With a proliferation of trim choices leading to ever-higher ATPs and hefty margins for those who build them, pickups remain a cash cow for many companies — at least, those capable of capturing the public’s attention. With data in hand, let’s look at the decade that was.
Thanks to market research figures from JATO Dynamics, we can track the pickup’s progress through the past ten years. It’s no surprise that the Ford F-150 remains the best-selling vehicle to this day, but it’s always interesting to put the model’s popularity into context by contrasting it not with another model, but with entire brands. Were the F-150 a brand unto itself, it would rank 9th in the U.S. market, slotted between Kia and Subaru.
Want more fun facts? U.S. consumers purchased more pickups between 2010 and September of this year, the tally outranks the total vehicles sold in either Russia or Canada. That said, in terms of market share, Canadian pickup popularity outranks American infatuation with the bodystyle. Over the past decade in the U.S., pickups averaged 14.6 percent of the new vehicle market; in Canada, the slice was 18.2 percent.
Your author remains dumbfounded that enough decent-paying jobs exist in the frozen north to support the trend, even taking into consideration low interest rates and the popularity of epoch-spanning loan periods.
On a global scale, pickups remain a minor player, despite increasing efforts to make them a mainstream choice. Worldwide, pickup market share over the past decade amounted to 3.7 percent.
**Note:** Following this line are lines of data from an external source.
(** X3, at a tool that reports version 1.4.0. *)
Lemma constructed_object_passed_gate_witness :
  ∃ out σ' text,
    subprocess_run (Demo.exits 0 ("1.4.0" +:+ Py.nl) "") ∅
      (probe (Demo.exits 0 ("1.4.0" +:+ Py.nl) "") "thermorawfileparser" None)
    = Exited out σ'
    ∧ returncode out = 0
    ∧ Py.decode (stdout out) = Some text
    ∧ Demo.semver_ge (Py.strip text) ">=1.3.3" = Some true
    ∧ {| executable := "thermorawfileparser";
         docker_image := None;
         version_requirement := ">=1.3.3";
         installed_version := Some "1.4.0" |}
      = {| executable := "thermorawfileparser";
           docker_image := None;
           version_requirement := ">=1.3.3";
           installed_version := Some (Py.strip text) |}.
Proof.
  apply (constructed_object_passed_gate (Demo.exits 0 ("1.4.0" +:+ Py.nl) "")
           "thermorawfileparser" None ∅).
  reflexivity.
Defined.

(** X4, at a tool that reports version 1.2.0, and at an executable with
    a NUL character in its name, which the launcher turns down. *)
Lemma construction_failure_causes_witness :
  (∃ out σ' text,
     subprocess_run (Demo.exits 0 "1.2.0" "") ∅
       (probe (Demo.exits 0 "1.2.0" "") "thermorawfileparser" None)
     = Exited out σ'
     ∧ returncode out = 0
     ∧ Py.decode (stdout out) = Some text
     ∧ Demo.semver_ge (Py.strip text) ">=1.3.3" = Some false
     ∧ "Installed version 1.2.0 does not match requirement >=1.3.3"
       = "Installed version " +:+ Py.strip text
         +:+ " does not match requirement >=1.3.3")
  ∧ new (Demo.guarded 0 "1.3.3" "") ("thermo" +:+ Py.chr 0 +:+ "parser") None ∅
    = Raise ValueError
  ∧ (subprocess_run (Demo.guarded 0 "1.3.3" "") ∅
       (probe (Demo.guarded 0 "1.3.3" "")
          ("thermo" +:+ Py.chr 0 +:+ "parser") None)
     = LaunchRefused
     ∨ ∃ out σ' text,
         subprocess_run (Demo.guarded 0 "1.3.3" "") ∅
           (probe (Demo.guarded 0 "1.3.3" "")
              ("thermo" +:+ Py.chr 0 +:+ "parser") None)
         = Exited out σ'
         ∧ returncode out = 0
         ∧ Py.decode (stdout out) = Some text
         ∧ Demo.semver_ge (Py.strip text) ">=1.3.3" = None).
Proof.
  split; [|split; [reflexivity|]].
  - apply (construction_failure_causes (Demo.exits 0 "1.2.0" "")
             "thermorawfileparser" None ∅
             (ThermoRawFileParserInstallationError
                (ArgStr "Installed version 1.2.0 does not match requirement >=1.3.3"))).
    reflexivity.
  - apply (construction_failure_causes (Demo.guarded 0 "1.3.3" "")
             ("thermo" +:+ Py.chr 0 +:+ "parser") None ∅ ValueError).
    reflexivity.
Defined.

(** X5, at a tool that exits with 2 and writes [no such scan]. *)
Lemma nonzero_exit_stops_operations_witness :
  let w := Demo.exits 2 "[]" "no such scan" in
  let s := Demo.installed "thermorawfileparser" None in
  (metadata w "run1.raw" s).1
  = Raise (ThermoRawFileParserRunError
             ("Error running command "
              +:+ "['thermorawfileparser', '-i', '/home/user/run1.raw', '-c', "
              +:+ "'/tmp/tmpk3v9/meta.json', '-m', '0']:"
              +:+ Py.nl +:+ "no such scan"))
  ∧ (query w "run1.raw" "508,680" None s).1
    = Raise (ThermoRawFileParserRunError
               ("Error running command "
                +:+ "['thermorawfileparser', 'query', '-i', '/home/user/run1.raw', "
                +:+ "'-n', '508,680', '-s']:"
                +:+ Py.nl +:+ "no such scan")).
Proof.
  intros w s. split.
  - apply (nonzero_exit_stops_operations w "run1.raw" None None "508,680"
             (JArray []) false s
             ["thermorawfileparser"; "-i"; "/home/user/run1.raw"; "-c";
              "/tmp/tmpk3v9/meta.json"; "-m"; "0"]
             {| returncode := 2; stdout := "[]"; stderr := "no such scan" |} ∅
             "no such scan"); [discriminate|reflexivity..].
  - apply (nonzero_exit_stops_operations w "run1.raw" None None "508,680"
             (JArray []) false s
             ["thermorawfileparser"; "query"; "-i"; "/home/user/run1.raw";
              "-n"; "508,680"; "-s"]
             {| returncode := 2; stdout := "[]"; stderr := "no such scan" |} ∅
             "no such scan"); [discriminate|reflexivity..].
Defined.

(** X6, on a host without the program. *)
Lemma missing_command_stops_operations_witness :
  let s := Demo.installed "thermorawfileparser" None in
  (parse Demo.missing "run1.raw" (Some "mgf") None s).1
  = Raise (ThermoRawFileParserInstallationError
             (ArgExn (FileNotFoundError
                "[Errno 2] No such file or directory: 'thermorawfileparser'")))
  ∧ (xic Demo.missing "run1.raw" (JArray []) true s).1
    = Raise (ThermoRawFileParserInstallationError
               (ArgExn (FileNotFoundError
                  "[Errno 2] No such file or directory: 'thermorawfileparser'"))).
Proof.
  intros s. split.
  - apply (missing_command_stops_operations Demo.missing "run1.raw" (Some "mgf")
             None "508,680" (JArray []) true s
             ["thermorawfileparser"; "-i"; "/home/user/run1.raw"; "-f"; "0"]);
      reflexivity.
  - apply (missing_command_stops_operations Demo.missing "run1.raw" (Some "mgf")
             None "508,680" (JArray []) true s
             ["thermorawfileparser"; "xic"; "-i"; "/home/user/run1.raw"; "-j";
              "/tmp/tmpk3v9/query.json"; "-s"; "--base64"]);
      reflexivity.
Defined.

(** X7, at a tool that writes an empty object. *)
Lemma metadata_returns_output_file_witness :
  (metadata (Demo.writes "{}") "run1.raw"
     (Demo.installed "thermorawfileparser" None)).1 = Ok (JObject []).
Proof.
  apply (metadata_returns_output_file (Demo.writes "{}") "run1.raw"
           (Demo.installed "thermorawfileparser" None)
           ["thermorawfileparser"; "-i"; "/home/user/run1.raw"; "-c";
            "/tmp/tmpk3v9/meta.json"; "-m"; "0"]
           {| returncode := 0; stdout := ""; stderr := "" |}
           (<["/tmp/tmpk3v9/meta.json" := "{}"]> ∅) "{}" "{}" (JObject []));
    reflexivity.
Defined.

(** X8, at a tool that prints an empty list with white space around it. *)
Lemma stdout_is_the_result_witness :
  let w := Demo.exits 0 (" []" +:+ Py.nl) "" in
  let s := Demo.installed "thermorawfileparser" None in
  (query w "run1.raw" "508,680" None s).1 = Ok (JArray [])
  ∧ (xic w "run1.raw" (JArray []) false s).1 = Ok (JArray []).
Proof.
  intros w s.
  split.
  - destruct (stdout_is_the_result w "run1.raw" "508,680" None (JArray []) false s
                ["thermorawfileparser"; "query"; "-i"; "/home/user/run1.raw";
                 "-n"; "508,680"; "-s"]
                {| returncode := 0; stdout := " []" +:+ Py.nl; stderr := "" |} ∅
                eq_refl) as [Hquery _].
    apply Hquery; reflexivity.
  - destruct (stdout_is_the_result w "run1.raw" "508,680" None (JArray []) false s
                ["thermorawfileparser"; "xic"; "-i"; "/home/user/run1.raw"; "-j";
                 "/tmp/tmpk3v9/query.json"; "-s"]
                {| returncode := 0; stdout := " []" +:+ Py.nl; stderr := "" |}
                (<["/tmp/tmpk3v9/query.json" := "[]"]> ∅)
                eq_refl) as [_ Hxic].
    apply Hxic; reflexivity.
Defined.

(** X9, at a tool that prints a byte that is not UTF-8. *)
Lemma parse_ignores_output_witness :
  let w := Demo.exits 0 (Py.chr 255) "" in
  let s := Demo.installed "thermorawfileparser" None in
  (parse w "run1.raw" (Some "mzml") None s).1 = Ok tt
  ∧ fs (parse w "run1.raw" (Some "mzml") None s).2 = ∅.
Proof.
  intros w s.
  apply (parse_ignores_output w "run1.raw" (Some "mzml") None s
           ["thermorawfileparser"; "-i"; "/home/user/run1.raw"; "-f"; "1"]
           {| returncode := 0; stdout := Py.chr 255; stderr := "" |} ∅);
    reflexivity.
Defined.

(** X10, at two relative files in different directories. *)
Lemma mounts_are_absolute_witness :
  let s := Demo.installed "thermorawfileparser" (Some "trfp:1.3.3") in
  ∃ ds : list string,
    Forall (λ d, posixpath.isabs d = true) ds
    ∧ calls (_run_command (Demo.exits 0 "" "") ["-i"; "a.raw"]
               (Some ["a.raw"; "../b/c.json"]) true s).2
      = [["docker"; "run"]
         ++ flat_map (λ d, ["-v"; d +:+ ":" +:+ d]) ds
         ++ ["trfp:1.3.3"]
         ++ ["thermorawfileparser"]
         ++ ["-i"; "a.raw"]].
Proof.
  intros s.
  apply (mounts_are_absolute (Demo.exits 0 "" "") ["-i"; "a.raw"]
           (Some ["a.raw"; "../b/c.json"]) true s "trfp:1.3.3").
  - reflexivity.
  - reflexivity.
  - discriminate.
Defined.


(** X12, at the default executable. *)
Lemma direct_command_of_one_word_witness :
  let s := Demo.installed "thermorawfileparser" None in
  calls (_run_command (Demo.exits 0 "" "") ["--version"] None true s).2
  = [["thermorawfileparser"; "--version"]]
  ∧ ["thermorawfileparser"; "--version"]
    = Py.split " " "thermorawfileparser" ++ ["--version"].
Proof.
  intros s.
  apply (direct_command_of_one_word (Demo.exits 0 "" "") ["--version"] None
           true s); reflexivity.
Defined.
In the U.S., the rising popularity of pickups over the last 10 years speaks to the country’s sustained economic health, as average transaction prices for the bodystyle rose more than 35 percent over the same period ($44,039 at last check). Between 2010 and September of this year, the pickup’s slice of the new-vehicle pie rose from 13.1 percent to 16.8 percent. In contrast, hatchbacks of all forms sank from 7 percent to 4.8 percent of the market.
Sedans, a common topic of conversation here at TTAC, fell from 38.9 percent of new U.S. vehicle sales in 2010 to 22.1 percent in the first nine months of this year. Filling the gap (and replacing that bodystyle in most American driveways) were SUVs and crossovers, which saw their take rise from 27.3 percent in 2010 to 46.8 percent in 2019.
Looking it another way, light trucks of any size or description saw their market share rise from 40.4 percent to 63.6 percent over the past 10 years.
Hungry for more pickup data? Let’s start with content. Plusher pickups are a well-documented trend, as this bodystyle is now more likely to see use as a daily driver or a family’s sole vehicle. As a result, leather upholstery was found in 27.3 percent of MY2019 trucks, up from 17.8 percent for the 2010 model year.
As creature comforts rise along with ATPs, other metrics are trending in positive directions. Among them, fuel economy and payload. Average thirst has seen a modest decrease over the past decade, with MPGs rising from 14.6 mpg to 17.8 mpg. Maximum payload rose from an average of 1,823 pounds to 2,186 in 2019, despite average engine size shrinking from 5.0 to 4.9 liters over the same period. Credit Ford for much of the displacement decrease.
How far can pickups penetrate into the new vehicle market? The coming decade will reveal the answer to that question. Numerous obstacles stand in the segment’s way, among them fuel efficiency mandates, rising sticker prices, and the inevitability of another economic downturn.